The task → I would like every record below transcribed exactly as it is.
*** Exercise input Section Begins ***
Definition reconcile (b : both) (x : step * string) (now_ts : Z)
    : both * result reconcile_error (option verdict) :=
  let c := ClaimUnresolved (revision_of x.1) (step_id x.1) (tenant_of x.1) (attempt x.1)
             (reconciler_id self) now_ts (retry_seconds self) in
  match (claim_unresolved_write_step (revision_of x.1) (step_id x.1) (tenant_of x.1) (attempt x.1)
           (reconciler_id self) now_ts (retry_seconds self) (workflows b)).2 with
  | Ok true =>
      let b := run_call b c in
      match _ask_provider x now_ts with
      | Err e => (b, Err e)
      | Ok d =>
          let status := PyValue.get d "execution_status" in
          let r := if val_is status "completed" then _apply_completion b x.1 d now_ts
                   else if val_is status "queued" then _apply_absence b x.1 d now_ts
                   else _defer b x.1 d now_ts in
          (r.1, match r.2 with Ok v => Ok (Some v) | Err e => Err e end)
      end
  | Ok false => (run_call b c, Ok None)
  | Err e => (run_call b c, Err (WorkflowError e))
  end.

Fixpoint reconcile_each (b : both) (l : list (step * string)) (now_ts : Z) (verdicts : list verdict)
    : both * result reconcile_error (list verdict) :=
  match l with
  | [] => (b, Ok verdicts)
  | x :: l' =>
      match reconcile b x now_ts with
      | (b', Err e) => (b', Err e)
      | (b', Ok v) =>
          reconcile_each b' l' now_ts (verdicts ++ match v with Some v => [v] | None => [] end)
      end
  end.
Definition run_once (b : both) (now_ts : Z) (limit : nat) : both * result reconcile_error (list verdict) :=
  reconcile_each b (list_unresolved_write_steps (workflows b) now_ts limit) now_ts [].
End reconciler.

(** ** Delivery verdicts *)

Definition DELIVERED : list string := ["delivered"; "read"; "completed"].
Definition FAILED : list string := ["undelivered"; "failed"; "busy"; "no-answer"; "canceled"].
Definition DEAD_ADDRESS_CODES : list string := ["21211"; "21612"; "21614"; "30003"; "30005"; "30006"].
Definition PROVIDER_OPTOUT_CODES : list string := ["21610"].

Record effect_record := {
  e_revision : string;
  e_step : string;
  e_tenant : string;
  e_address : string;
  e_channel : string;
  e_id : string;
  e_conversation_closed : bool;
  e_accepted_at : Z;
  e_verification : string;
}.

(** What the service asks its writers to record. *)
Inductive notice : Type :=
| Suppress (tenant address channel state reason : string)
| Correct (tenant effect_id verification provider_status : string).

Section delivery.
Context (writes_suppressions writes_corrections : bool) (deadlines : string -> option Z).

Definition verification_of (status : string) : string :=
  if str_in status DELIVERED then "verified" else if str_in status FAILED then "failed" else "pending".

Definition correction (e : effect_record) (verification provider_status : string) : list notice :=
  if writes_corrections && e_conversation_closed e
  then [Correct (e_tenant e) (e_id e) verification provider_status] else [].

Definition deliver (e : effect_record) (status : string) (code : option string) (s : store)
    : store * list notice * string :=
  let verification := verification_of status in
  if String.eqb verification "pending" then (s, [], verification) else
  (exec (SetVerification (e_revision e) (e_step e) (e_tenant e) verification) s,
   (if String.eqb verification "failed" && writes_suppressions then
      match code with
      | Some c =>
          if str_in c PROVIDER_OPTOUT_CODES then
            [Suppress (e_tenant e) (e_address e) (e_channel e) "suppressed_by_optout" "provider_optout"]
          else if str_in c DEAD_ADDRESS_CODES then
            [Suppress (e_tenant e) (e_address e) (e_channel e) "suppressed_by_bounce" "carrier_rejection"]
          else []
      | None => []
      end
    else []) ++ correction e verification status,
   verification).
*** Exercise input Section Ends ***
The completed task →
Definition reconcile (b : both) (x : step * string) (now_ts : Z)
    : both * result reconcile_error (option verdict) :=
  let c := ClaimUnresolved (revision_of x.1) (step_id x.1) (tenant_of x.1) (attempt x.1)
             (reconciler_id self) now_ts (retry_seconds self) in
  match (claim_unresolved_write_step (revision_of x.1) (step_id x.1) (tenant_of x.1) (attempt x.1)
           (reconciler_id self) now_ts (retry_seconds self) (workflows b)).2 with
  | Ok true =>
      let b := run_call b c in
      match _ask_provider x now_ts with
      | Err e => (b, Err e)
      | Ok d =>
          let status := PyValue.get d "execution_status" in
          let r := if val_is status "completed" then _apply_completion b x.1 d now_ts
                   else if val_is status "queued" then _apply_absence b x.1 d now_ts
                   else _defer b x.1 d now_ts in
          (r.1, match r.2 with Ok v => Ok (Some v) | Err e => Err e end)
      end
  | Ok false => (run_call b c, Ok None)
  | Err e => (run_call b c, Err (WorkflowError e))
  end.

Fixpoint reconcile_each (b : both) (l : list (step * string)) (now_ts : Z) (verdicts : list verdict)
    : both * result reconcile_error (list verdict) :=
  match l with
  | [] => (b, Ok verdicts)
  | x :: l' =>
      match reconcile b x now_ts with
      | (b', Err e) => (b', Err e)
      | (b', Ok v) =>
          reconcile_each b' l' now_ts (verdicts ++ match v with Some v => [v] | None => [] end)
      end
  end.
Definition run_once (b : both) (now_ts : Z) (limit : nat) : both * result reconcile_error (list verdict) :=
  reconcile_each b (list_unresolved_write_steps (workflows b) now_ts limit) now_ts [].
End reconciler.

(** ** Delivery verdicts *)

Definition DELIVERED : list string := ["delivered"; "read"; "completed"].
Definition FAILED : list string := ["undelivered"; "failed"; "busy"; "no-answer"; "canceled"].
Definition DEAD_ADDRESS_CODES : list string := ["21211"; "21612"; "21614"; "30003"; "30005"; "30006"].
Definition PROVIDER_OPTOUT_CODES : list string := ["21610"].

Record effect_record := {
  e_revision : string;
  e_step : string;
  e_tenant : string;
  e_address : string;
  e_channel : string;
  e_id : string;
  e_conversation_closed : bool;
  e_accepted_at : Z;
  e_verification : string;
}.

(** What the service asks its writers to record. *)
Inductive notice : Type :=
| Suppress (tenant address channel state reason : string)
| Correct (tenant effect_id verification provider_status : string).

Section delivery.
Context (writes_suppressions writes_corrections : bool) (deadlines : string -> option Z).

Definition verification_of (status : string) : string :=
  if str_in status DELIVERED then "verified" else if str_in status FAILED then "failed" else "pending".

Definition correction (e : effect_record) (verification provider_status : string) : list notice :=
  if writes_corrections && e_conversation_closed e
  then [Correct (e_tenant e) (e_id e) verification provider_status] else [].

Definition deliver (e : effect_record) (status : string) (code : option string) (s : store)
    : store * list notice * string :=
  let verification := verification_of status in
  if String.eqb verification "pending" then (s, [], verification) else
  (exec (SetVerification (e_revision e) (e_step e) (e_tenant e) verification) s,
   (if String.eqb verification "failed" && writes_suppressions then
      match code with
      | Some c =>
          if str_in c PROVIDER_OPTOUT_CODES then
            [Suppress (e_tenant e) (e_address e) (e_channel e) "suppressed_by_optout" "provider_optout"]
          else if str_in c DEAD_ADDRESS_CODES then
            [Suppress (e_tenant e) (e_address e) (e_channel e) "suppressed_by_bounce" "carrier_rejection"]
          else []
      | None => []
      end
    else []) ++ correction e verification status,
   verification).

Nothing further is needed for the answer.